Dr. Gebhardt: Entwicklung und Zulassung von neuen Antibiotika sind wissenschaftlich und regulatorisch sehr aufwändig und finanziell wenig lukrativ. Deswegen ist in den vergangenen Jahrzenten eine Forschungslücke entstanden und nur sehr wenige Substanzen erreichten Marktreife.

Gleichzeitig besteht ein großer Bedarf nach neuen antimikrobiellen Medikamenten. Um diesem Problem zu begegnen, wurden seit einigen Jahren globale Initiativen über die WHO oder dem G20-Bündnis ins Leben gerufen und weitreichende öffentliche wie private finanzielle Förderungen sowie regulatorische Anpassungen auf den Weg gebracht.

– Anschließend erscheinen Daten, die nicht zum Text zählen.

Definition post (r : LogbookRecord) (p : LogPoster) : LogPoster :=
  let '(sent, p) := if down p then (false, p) else try_send r p in
  if sent then p
  else if is_retryable r then
    let '(evicted, queue) := retry_push r (retry p) in
    let p := p <| retry := queue |> in
    if evicted then p <| dropped ::= incr |> else p
  else p <| dropped ::= incr |>.

Definition post_all (rs : list LogbookRecord) (p : LogPoster) : LogPoster := fold_left (fun p r => post r p) rs p.

(** *** Status messages *)

Definition encode_pub (source_id run_number sequence_number created_ns : Z) (pl : SlowPayload) : result bytes string :=
  let? body := to_vec_named pl in
  Ok ([129] ++ [164; 68; 97; 116; 97] ++ [149] ++
      flat_map (fun v => 207 :: be_bytes 8 v) [source_id; run_number; sequence_number; created_ns] ++ body).

Definition SLOWCTL_SOURCE_ID : Z := 200.

(** *** The loop *)

Inductive Received : Type :=
| GotEvent (e : DeviceEvent)
| NothingYet
| AllGone.

(** What one turn finds: the channel, the clocks, the counters. *)
Record Turn : Type := mkTurn {
  received : Received;
  publish_due : bool;
  turn_now_ms : Z;
  turn_created_ns : Z;
  report_due : bool;
  counters_now : list SlowCounters;
  influx_counts : option (SlowCounters -> SlowCounters);
}.

Record Main : Type := mkMain {
  aggregator : Aggregator;
  poster : LogPoster;
  sequence_number : Z;
  previous : list SlowCounters;
  published : list bytes;
}.
#[export] Instance eta_Main : Eta Main :=
  fun main_ => mkMain (aggregator main_) (poster main_) (sequence_number main_) (previous main_) (published main_).

Definition main_new (devices : list SlowDeviceConfig) (every : Z) : Main :=
  mkMain (aggregator_new devices every) poster_new 0 (repeat counters_default (length devices)) [].

(** The name a later device has wins. *)
Definition index_of (devices : list SlowDeviceConfig) (name : string) : option nat :=
  list_to_map (M := gmap string nat) (rev (imap (fun i d => (device_name d, i)) devices)) !! name.

Definition device_index (devices : list SlowDeviceConfig) (samples : list Sample) : nat :=
  match samples with
  | [] => O
  | s :: _ => default O (index_of devices (sample_device s))
  end.

Definition take_event (devices : list SlowDeviceConfig) (e : DeviceEvent) (m : Main) : Main :=
  match e with
  | IdentEvent idents => m <| poster ::= post_all (map ident_record idents) |>
  | SamplesEvent samples =>
      let '(records, a) := ingest (device_index devices samples) samples (aggregator m) in
      m <| aggregator := a |> <| poster ::= post_all records |>
  end.
(** What can be said of a request before it is queued. *)
Definition check_request (debug : string -> string) `{PowerJson} (targets : list Target) (request : bytes)
    : result (nat * Z * bool) Json :=
  match parse_op request with
  | Err e => Err (power_refused ("bad request: " +:+ e))
  | Ok op =>
      if negb (bool_decide (op = "power")) then
        Err (power_refused ("unknown op " +:+ debug op +:+ " (only " +:+ QUOTED_POWER +:+ ")"))
      else
        match parse_power request with
        | Err e => Err (power_refused ("bad request: " +:+ e))
        | Ok (device, ch, on) =>
            match find_target device 0 targets with
            | None => Err (power_refused ("unknown device " +:+ debug device))
            | Some (dev, target) =>
                match power_channels (target_type target) with
                | None =>
                    Err (power_refused ("device " +:+ debug (target_name target) +:+ " (type " +:+ target_type target +:+
                                        ") has no power on/off — only hivolta / hmp2020"))
                | Some (first, last) =>
                    if (first <=? ch) && (ch <=? last) then Ok (dev, ch, on)
                    else Err (power_refused ("ch " +:+ signed ch +:+ " is out of range for " +:+ target_type target +:+
                                             " (" +:+ dec first +:+ "..=" +:+ dec last +:+ ")"))
                end
            end
        end
  end.

Section Threads.
Context {W D : Type} (drv : Driver W D) (open_driver : nat -> W -> result D string).
Context (debug : string -> string) `{PJ : PowerJson} (targets : list Target).

(** What a section finds: how much time has gone by, whether the stop flag is up,
    the device at the other end, the wall clock, whether the main thread still listens, and what
    the command socket does. *)
Record Found : Type := mkFound {
  passes : N;
  raised : bool;
  world : W;
  wall : Z;
  listened : bool;
  requested : option bytes;
  socket_ok : bool;
}.

Definition Thread (A : Type) : Type := Prog Found Shared Event A.

Definition elapse (e : Found) (c : Shared) : Shared :=
  c <| clock := clock c + Z.of_N (passes e) |> <| stopping := stopping c || raised e |>.

Definition section {A : Type} (f : Found -> Shared -> A * list Event * Shared) : Thread A :=
  atomically (fun e c => f e (elapse e c)).

Definition stopped : Thread bool := section (fun _ c => (stopping c, [], c)).
Definition now : Thread Z := section (fun _ c => (clock c, [SawTime (clock c)], c)).

Definition count (dev : nat) (f : SlowCounters -> SlowCounters) : Thread unit :=
  section (fun _ c => (tt, [], c <| counters ::= alter f dev |>)).

(** ** The command queue, from the device's side *)

Inductive Wake : Type :=
| Elapsed
| WakeStopped
| WakeCommand (cmd : PowerCommand).

(** [recv_timeout]: a command, or the time is over.  Without a sender it is a sleep. *)
Definition recv_timeout (dev : nat) (slice : Z) : Thread (option PowerCommand) :=
  section (fun _ c =>
    match queues c !! dev with
    | Some (QueueOf (Some cmd)) => (Some cmd, [Took dev cmd], c <| queues ::= <[dev := QueueOf None]> |>)
    | _ => let c := c <| clock := clock c + slice |> in (None, [SawTime (clock c)], c)
    end).

Fixpoint wait_loop (fuel : nat) (dev : nat) (until : Z) : Thread Wake :=
  match fuel with
  | O => section (fun _ c => (Elapsed, [Stuck], c))
  | S fuel =>
      let& stop := stopped in
      if stop then Ret WakeStopped
      else
        let& t := now in
        if until <=? t then Ret Elapsed
        else
          let& r := recv_timeout dev (Z.min DRAIN_TIMEOUT (until - t)) in
          match r with
          | Some cmd => Ret (WakeCommand cmd)
          | None => wait_loop fuel dev until
          end
  end.

(** Enough turns for a wait: each moves the clock by [DRAIN_TIMEOUT], or to the end. *)
Definition wait_fuel (duration : Z) : nat := Z.to_nat (duration / DRAIN_TIMEOUT) + 3.

Definition wait_or_command (dev : nat) (duration : Z) : Thread Wake :=
  let& t := now in wait_loop (wait_fuel duration) dev (t + duration).

Definition name_of (dev : nat) : string := match targets !! dev with Some t => target_name t | None => EmptyString end.
Definition interval_of (dev : nat) : Z := match targets !! dev with Some t => poll_interval t | None => 0 end.

(** [reply.try_send]: the sender is used up; a receiver that is gone loses it. *)
Definition deliver_power_reply (dev : nat) (cmd : PowerCommand) (response : Json) : Thread bool :=
  section (fun _ c =>
    let reached := match mails c !! cmd_id cmd with Some m => receiver m | None => false end in
    (reached, [Delivered dev cmd response],
     c <| mails ::= alter (fun m => mkMail (Some response) false (receiver m)) (cmd_id cmd) |>)).

(** A command that is dropped takes the sender of its reply with it. *)
Definition drop_sender (cmd : PowerCommand) (c : Shared) : Shared :=
  c <| mails ::= alter (fun m => mkMail (answer m) false (receiver m)) (cmd_id cmd) |>.

Definition run_power_command (dev : nat) (d : D) (cmd : PowerCommand) : Thread D :=
  let& expired := section (fun _ c =>
    if deadline cmd <=? clock c then (true, [Expired dev cmd (clock c)], drop_sender cmd c)
    else (false, [Began dev cmd (clock c)], c)) in
  if (expired : bool) then Ret d
  else
    let& (r, d) := section (fun e c =>
      let '(evs, (r, d), _) := set_power (ch cmd) (on cmd) d (world e) in
      ((r, d), [Ran dev cmd evs r], c)) in
    let& _ := deliver_power_reply dev cmd (power_reply (name_of dev) (ch cmd) (on cmd) r) in
    Ret d.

Dadurch konnten mittlerweile deutlich mehr neue und vielversprechende Substanzen entwickelt werden, die teilweise auch schon im Zulassungsverfahren weiter fortgeschritten sind.

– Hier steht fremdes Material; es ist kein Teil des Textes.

(** *** The sections *)

Lemma receiver_decides r : decides (validate_receiver r) (valid_receiver r) (fun e => exists why, e = InvalidReceiver why).
Proof.
  eapply (decides_iff _ ((rx_batch_max_bytes r <> 0 /\ rx_batch_max_ms r <> 0 /\ rx_queue_frames r <> 0 /\ rx_heartbeat_ms r <> 0) /\ 0 < rx_hwm r));
    [| unfold valid_receiver; tauto].
  apply decides_and.
  - cbn. repeat (match goal with |- context [?x =? 0] => destruct (Z.eqb_spec x 0) end; cbn; [split; [by eexists | tauto] |]).
    tauto.
  - intros _. destruct (Z.leb_spec (rx_hwm r) 0); cbn; [split; [by eexists | lia] | lia].
Qed.

Lemma controller_decides c n : decides (validate_controller c n) (valid_controller c n) (fun e => exists why, e = InvalidController why).
Proof.
  unfold validate_controller, valid_controller. destruct (Nat.eqb_spec (length (receiver_commands c)) n); cbn [negb]; [| split; [by eexists | tauto]].
  destruct (Z.eqb_spec (eos_timeout_s c) 0); [split; [by eexists | tauto] |].
  destruct (Z.eqb_spec (eos_quiesce_ms c) 0); [split; [by eexists | tauto] | done].
Qed.

Definition of_slowctl (e : ConfigError) : Prop := exists why, e = InvalidSlowctl why.

Lemma of_device d why : of_slowctl (in_device debug d why).
Proof. by eexists. Qed.
#[local] Hint Resolve of_device : core.

Lemma alarms_decide d al : decides (validate_alarms debug show_f64 d al) (Forall (fun a => f64_gt (lo a) (hi a) = false) al) of_slowctl.
Proof.
  induction al as [| a al IH]; cbn [validate_alarms]; [constructor |].
  destruct (f64_gt (lo a) (hi a)) eqn:E.
  - split; [done |]. intros H. inversion H. congruence.
  - eapply decides_iff; [exact IH |]. rewrite list.Forall_cons. tauto.
Qed.

Lemma connection_decides d : device_type d ∈ SLOWCTL_DEVICE_TYPES ->
  decides (validate_connection debug d)
    (if bool_decide (device_type d = "hivolta") then is_Some (addr d) \/ is_Some (port d) else is_Some (port d)) of_slowctl.
Proof.
  intros Ht. unfold validate_connection. case_bool_decide as Hh.
  - destruct (addr d) as [a |], (port d) as [p |]; cbn; eauto. split; [done |]. by intros [[? ?] | [? ?]].
  - assert (Hs : mem (device_type d) SLOWCTL_SERIAL_TYPES = true).
    { apply bool_decide_eq_true. unfold SLOWCTL_DEVICE_TYPES, SLOWCTL_SERIAL_TYPES in *. rewrite !elem_of_cons in *. tauto. }
    rewrite Hs. cbn. destruct (port d) as [p |]; cbn; [by eexists |]. split; [done |]. by intros [? ?].
Qed.

Lemma because_decides {A : Type} d (r : result A string) : decides (because debug d r) (exists a, r = Ok a) of_slowctl.
Proof. destruct r; cbn; [by eexists |]. split; [done |]. by intros [? ?]. Qed.

Lemma device_decides d : device_type d ∈ SLOWCTL_DEVICE_TYPES ->
  decides (validate_device debug show_f64 d) (valid_device d) of_slowctl.
Proof.
  intros Ht. eapply decides_iff.
  - unfold validate_device. apply decides_and; [by apply connection_decides | intros _].
    apply (decides_and _ _ (device_type d = "hivolta" \/ device_status_ignore d = [])).
    { do 2 case_bool_decide; cbn; auto. split; [done | tauto]. }
    intros _. apply decides_and; [apply because_decides | intros _].
    apply (decides_and _ _ (forall s, poll_s d = Some s -> positive_finite s = true)).
    { destruct (poll_s d) as [s |]; [| done]. destruct (positive_finite s) eqn:E; [by intros ? [= <-] |].
      split; [done |]. intros H. specialize (H s eq_refl). congruence. }
    intros _. apply decides_and; [apply because_decides | intros _]. apply alarms_decide.
  - split; [intros (H1 & H2 & H3 & H4 & H5 & H6); by constructor | intros []; tauto].
Qed.

Lemma devices_decide devices seen :
  decides (validate_devices debug show_f64 devices seen)
    (Forall valid_device devices /\ fresh_keys (map device_name devices) seen) of_slowctl.
Proof.
  revert seen. induction devices as [| d devices IH]; intros seen; cbn [validate_devices map].
  { split; [constructor |]. split; [constructor | intros k Hk; by apply elem_of_nil in Hk]. }
  unfold mem. case_bool_decide as Ht; cbn [negb]; [| split; [by eexists |]; intros [H _]; inversion H as [| ? ? Hd _]; exact (Ht (valid_type _ Hd))].
  case_bool_decide as Hs; [split; [by eexists |]; rewrite fresh_cons; tauto |].
  eapply decides_iff; [apply decides_and; [by apply device_decides | intros _; apply IH] |].
  rewrite list.Forall_cons, fresh_cons. tauto.
Qed.

Lemma influx_decides i : decides (validate_influx debug i) (valid_influx i) of_slowctl.
Proof.
  unfold validate_influx. destruct (starts_with "https://" (url i)) eqn:Es.
  { split; [by eexists |]. intros [Hu _ _ _].
    apply starts_with_some in Es as [t Ht], Hu as [t' Ht']. rewrite Ht in Ht'. discriminate Ht'. }
  destruct (starts_with "http://" (url i)) eqn:Eh; cbn [negb]; [| split; [by eexists | intros []; congruence]].
  case_bool_decide; [split; [by eexists | by intros []] |].
  do 2 (case_bool_decide; cbn; [split; [by eexists | intros [? ? [? ?] ?]; tauto] |]).
  destruct (Z.eqb_spec (batch_ms i) 0), (Z.eqb_spec (buffer_max_points i) 0), (Z.eqb_spec (timeout_ms i) 0); cbn;
    try (split; [by eexists | intros [? ? ? (? & ? & ?)]; tauto]). by constructor.
Qed.

Lemma when_some_decides {A : Type} (o : option A) check (P : A -> Prop) E :
  (forall a, o = Some a -> decides (check a) (P a) E) -> decides (when_some o check) (forall a, o = Some a -> P a) E.
Proof.
  intros H. destruct o as [a |]; cbn; [| done]. eapply decides_iff; [by apply H |].
  split; [by intros HP ? [= <-] | auto].
Qed.

Lemma slowctl_decides s : decides (validate_slowctl debug show_f64 s) (valid_slowctl s) of_slowctl.
Proof.
  eapply decides_iff.
  - unfold validate_slowctl. apply decides_and.
    { apply (when_some_decides _ _ (fun bind => starts_with SLOWCTL_CMD_BIND_PREFIX bind = true)). intros bind _.
      apply decides_if; [done | intros _; by eexists]. }
    intros _. apply (decides_and _ _ (positive_finite (poll_hz s) = true)); [apply decides_if; [done | intros _; by eexists] | intros _].
    apply decides_and; [apply devices_decide | intros _].
    apply when_some_decides. intros i _. apply influx_decides.
  - split.
    + intros (H1 & H2 & [H3 [H4 _]] & H5). by constructor.
    + intros [H1 H2 H3 H4 H5]. by split_and!.
Qed.

Lemma validate_decides c : decides (validate exists_ debug show_f64 c) (valid c) (explains c).
Proof.
  eapply decides_iff.
  - unfold validate. apply (decides_and _ _ (NoDup (map cobo_id_of (cobo c)))).
    { unfold validate_cobo_ids. rewrite cobo_ids_first. apply decides_first_dup. intros k l1 l2 Hk Hin. by exists l1, l2. }
    intros _. apply (decides_and _ _ (NoDup (map listen (cobo c)))).
    { unfold validate_cobo_listen_unique. rewrite listens_first. apply decides_first_dup. intros k l1 l2 Hk Hin. by exists l1, l2. }
    intros _. apply (decides_and _ _ (exists_ (geometry (system c)) = true)); [apply decides_if; [done | by split; [| left]] | intros _].
    apply decides_and.
    { apply (when_some_decides _ _ (fun p => exists_ p = true)). intros p Hp. apply decides_if; [done | by split]. }
    intros _. apply decides_and; [eapply decides_mono; [apply receiver_decides |]; by intros e [why ->] Hn | intros _].
    apply (decides_and _ _ (live_queue (monitor c) <> 0 /\ exists_ (mon_geometry (monitor c)) = true)).
    { unfold validate_monitor. destruct (Z.eqb_spec (live_queue (monitor c)) 0) as [E |]; [split; [done | tauto] |].
      eapply decides_iff; [apply (decides_if _ _ (exists_ (mon_geometry (monitor c)) = true)); [done | by split; [| right]] | tauto]. }
    intros _. apply decides_and; [eapply decides_mono; [apply controller_decides |]; by intros e [why ->] Hn | intros _].
    apply (when_some_decides _ _ valid_slowctl). intros s Hs. eapply decides_mono; [apply slowctl_decides |].
    intros e [why ->] Hn. by exists s.
  - split; [intros (H1 & H2 & H3 & H4 & H5 & [H6 H7] & H8 & H9); by constructor | intros []; tauto].
Qed.
End Accepts.

(** C21: Reading the configuration accepts a file exactly when its settings, with the
    defaults put in, pass every rule - cobos with distinct numbers and addresses, the
    files there, every size and time of the receivers and the controller positive, as
    many receiver endpoints as cobos, power commands on this host only, slow-control
    devices of a known type with distinct names, a port or an address, alarm bounds in
    order, nothing ignored but what may be - and what it refuses it refuses for a
    reason that holds of the file. *)
Theorem config_accepted (exists_ : string -> bool) (debug : string -> string) (show_f64 : f64 -> string)
    (from_str : string -> result RawConfig string) (text : string) :
  match from_str text, parse exists_ debug show_f64 from_str text with
  | Err e, r => r = Err (ConfigParse e)
  | Ok raw, Ok c => c = resolve raw /\ valid exists_ debug c
  | Ok raw, Err e => ~ valid exists_ debug (resolve raw) /\ explains exists_ debug (resolve raw) e
  end.
Proof.
  unfold parse. destruct (from_str text) as [raw | e]; [| done].
  pose proof (validate_decides exists_ debug show_f64 (resolve raw)) as H.
  destruct (validate exists_ debug show_f64 (resolve raw)) as [[] | e]; cbn in *; [done | tauto].
Qed.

Dennoch bleibt der Wettlauf von Resistenzentwicklung und Verfügbarkeit neuer antimikrobieller Substanzen eine große Anstrengung.
 
Welche Ansätze sind notwendig, um die Ausbreitung von antibiotikaresistenten Erregern zu reduzieren?
Dr. Gebhardt: Im globalen Aktionsplan der WHO wurden bereits 2015 die wesentlichen Strategien formuliert, um dem Problem zu begegnen. Dazu gehören zum Beispiel verstärkte Anstrengungen in die Datenerhebung zum Antibiotikaverbrauch und die Forschung. Auch ein starker Fokus auf die Vorbeugung von Infektionen durch Hygienemaßnahmen und Impfungen hilft, den Antibiotikaverbrauch weiter zu senken.

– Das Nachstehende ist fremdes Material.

(** Whatever the device threads offer, the database answers and the clock shows,
    in any interleaving: every sample offered is waiting in the channel or in the
    buffer, was written, or is counted as dropped (or is about to be, by the thread
    that offered it); what was written, and what still will be, is what was taken, in
    order and without repetition; a post has between one and 5000 points, all of them
    finite numbers; the counters of writes and errors are those of the posts; neither
    the buffer nor the channel outgrows its bound.  Once the device threads are gone,
    the writer ends after a number of turns known in advance, and then written and
    dropped make up all that was offered. *)
Theorem influx_accounts (p : InfluxParams) (now : Z) (evs : list Event) (w : World)
    (Hmax : 0 <= p_buffer_max_points p) (Hsteps : steps p (spawn p now) evs w) :
  accounts p evs w /\
  (sinks w = false -> forall os, (turns_left w <= length os)%nat ->
     let w' := snd (writer_run p os w) in
     pc w' = Gone /\ points_written (counters w') + points_dropped (counters w') = len (offered_of evs)).
Proof.
  pose proof (steps_accounts p Hmax _ [] evs w (spawn_accounts p Hmax now) Hsteps) as H. cbn [app] in H. split; [done |].
  intros Hs os Hl. assert (Hm : 0 <= max (buffer w)) by (destruct (acc_room _ _ _ H) as [-> _]; done).
  pose proof (run_ends p os w Hm Hs Hl) as Hg. pose proof (run_steps p os w) as Hr.
  destruct (writer_run p os w) as [more w']. destruct Hr as [Hr Ho]. cbn [snd] in *. split; [done |].
  pose proof (steps_accounts p Hmax _ _ _ _ H Hr) as [Hc _ _ _ _ _ _ (Hs1 & Hs2 & Hs3)].
  destruct Hs2 as [Hs2 Hq]; [by right |]. rewrite (Hs1 Hs2), Hq, (Hs3 Hg), offered_app, Ho, app_nil_r in Hc.
  cbn in Hc. unfold len in *. cbn in Hc. lia.
Qed.

(** The writer of a configuration that was accepted; the sizes are unsigned. *)
Lemma accepted_influx read_to_string c params : valid_influx c -> 0 <= buffer_max_points c -> 0 <= batch_ms c ->
  influx_from_config read_to_string c = Ok params ->
  0 < p_buffer_max_points params /\ 0 < p_batch params /\ p_token params <> EmptyString.
Proof.
  intros H Hb Ht E. destruct (valid_sizes _ H) as (H1 & H2 & _). unfold influx_from_config, read_token in E.
  destruct (read_to_string (token_file c)) as [text |]; [| done]. destruct (bool_decide _) eqn:Et; [done |].
  apply bool_decide_eq_false in Et. injection E as <-. cbn. split_and!; [lia | lia | done].
Qed.

(** ** Samples to run it on *)

Definition show_int (x : f64) : string := pretty (f64_to_Z x).

Definition example_samples : list Sample :=
  [mkSample "gas, left" (Some 3) "flow" (f64_of_Z 33) "l/h" 1000 false;
   mkSample "gas, left" None "p=in" (f64_of_Z (-4)) "hPa" 1000 false;
   mkSample "gas, left" (Some 3) "set point" (f64_of_Z 20) "l/h" 1000 true].

Lemma line_protocol_reads_back_witness :
  Forall (writable show_int) example_samples /\
  read_lines (line_protocol show_int example_samples) = Some (map (line_of example_samples) (first_keys (map line_key example_samples))).
Proof.
  assert (H : Forall (writable show_int) example_samples) by (repeat constructor; try done; by vm_compute).
  split; [exact H | exact (line_protocol_reads_back show_int example_samples H)].
Defined.

Example example_text :
  line_protocol show_int example_samples =
  "gas\,\ left,ch=3 flow=33,set\ point=20,alarm=true 1000" +:+ String NL
  ("gas\,\ left,ch=board p\=in=-4,alarm=false 1000" +:+ String NL EmptyString).
Proof. by vm_compute. Qed.

(** A device whose name starts with a number sign: its lines are comments.  What is
    sent is counted as written, and nothing is. *)
Lemma comment_lines_lost :
  read_lines (line_protocol show_int [mkSample "#2" None "t" (f64_of_Z 20) "degC" 1000 false]) = Some [].
Proof. by vm_compute. Qed.

(** A value that is no number: the text is refused with all its lines; the writer
    keeps such values out of its buffer. *)
Lemma nan_refused :
  read_lines (line_protocol (fun x => if is_finite x then show_int x else "NaN")
    (example_samples ++ [mkSample "hv" None "vmon" S754_nan "V" 2000 false])) = None.
Proof. by vm_compute. Qed.

(** A device whose name ends in a backslash: the text is no line, so the batch is
    refused, and so is every batch that holds it. *)
Lemma backslash_refused :
  read_lines (line_protocol show_int [mkSample "gas\" None "t" (f64_of_Z 20) "degC" 1000 false]) = None.
Proof. by vm_compute. Qed.

(** Two polls, the second with a value that is not a number; the database is down for
    the first post, and the device threads stop. *)
Definition example_params : InfluxParams := mkInfluxParams "http://localhost:8086" "o" "b" "t" 1000 100 2000.

Definition bad_poll : list Sample := [mkSample "hv" None "vmon" S754_nan "V" 2000 false; mkSample "hv" None "imon" (f64_of_Z 1) "uA" 2000 false].

Definition example_world : World :=
  offer bad_poll (offer example_samples (spawn example_params 0)) <| sinks := false |>.

Definition down (t : Z) : Outside := mkOutside t (NoResponse "connection refused").
Definition up (t : Z) : Outside := mkOutside t (Response 204 (Ok "")).

Lemma influx_accounts_witness :
  steps example_params (spawn example_params 0) [Offered example_samples true; Offered bad_poll true] example_world /\
  points_written (counters (snd (writer_run example_params (repeat (up 5000) 12) example_world))) = 4 /\
  points_written (counters (snd (writer_run example_params (repeat (up 5000) 12) example_world))) +
  points_dropped (counters (snd (writer_run example_params (repeat (up 5000) 12) example_world))) = 5 /\
  points_dropped (counters (snd (writer_run example_params (repeat (down 5000) 12) example_world))) = 5.
Proof.
  assert (H : steps example_params (spawn example_params 0) [Offered example_samples true; Offered bad_poll true] example_world).
  { apply (steps_snoc _ _ [Offered example_samples true; Offered bad_poll true] (offer bad_poll (offer example_samples (spawn example_params 0))) []);
      [| by apply step_finish].
    apply (steps_snoc _ _ [Offered example_samples true] (offer example_samples (spawn example_params 0)) [Offered bad_poll true]);
      [| by apply (step_offer example_params (offer example_samples (spawn example_params 0)) bad_poll)].
    apply (steps_snoc _ _ [] (spawn example_params 0) [Offered example_samples true]); [constructor |].
    by apply (step_offer example_params (spawn example_params 0) example_samples). }
  destruct (influx_accounts example_params 0 _ example_world ltac:(by vm_compute) H) as [_ Hend].
  split_and!; [exact H | by vm_compute | | by vm_compute].
  apply (Hend eq_refl (repeat (up 5000) 12)). vm_compute. lia.
Defined.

Ganz zentral bei der sich verschärfenden Resistenzproblematik sind der adäquate Einsatz von Antibiotika und innovative, koordinierte Ansätze zur Entwicklung und Markteinführung neuer antimikrobieller Substanzen. Letztlich kann die Herausforderung nur durch einen „One Health“-Ansatz gelöst werden, bei dem sektorübergreifende Zusammenhänge von Humanmedizin, Veterinärmedizin und Umweltaspekten berücksichtigt werden.

 

*Antibiotic Stewardship

Unter Antibiotic Stewardship (ABS) versteht man ein Programm zum rationalen Gebrauch von Antiinfektiva (Medikamente gegen Infektionskrankheiten). Am Klinikum rechts der Isar der TUM gibt es eine ABS-Stabsstelle. Ein interdisziplinäres Team entwickelt Strategien und Leitlinien zum maßvollen und gezielten Gebrauch von Antibiotika, um der zunehmenden Herausforderung durch resistente Bakterien zu begegnen. Dies sichert die Qualität der Antiinfektivabehandlung bezüglich Substanzwahl, Dosierung, Verabreichung und Therapiedauer. Zur Arbeit des ABS-Teams des Klinikums rechts der Isar gehört auch das Erstellen eines jährlichen Antibiotika-Verbrauchsberichts, eines Antiinfektiva-Leitfadens mit allen interdisziplinär erarbeiteten Leitlinien speziell für das Klinikum, interne Schulungen und Visiten sowie Broschüren im Kitteltaschenformat mit den wichtigsten Infos zu den häufigsten Antibiotika und Infektionskrankheiten im Krankenhaus.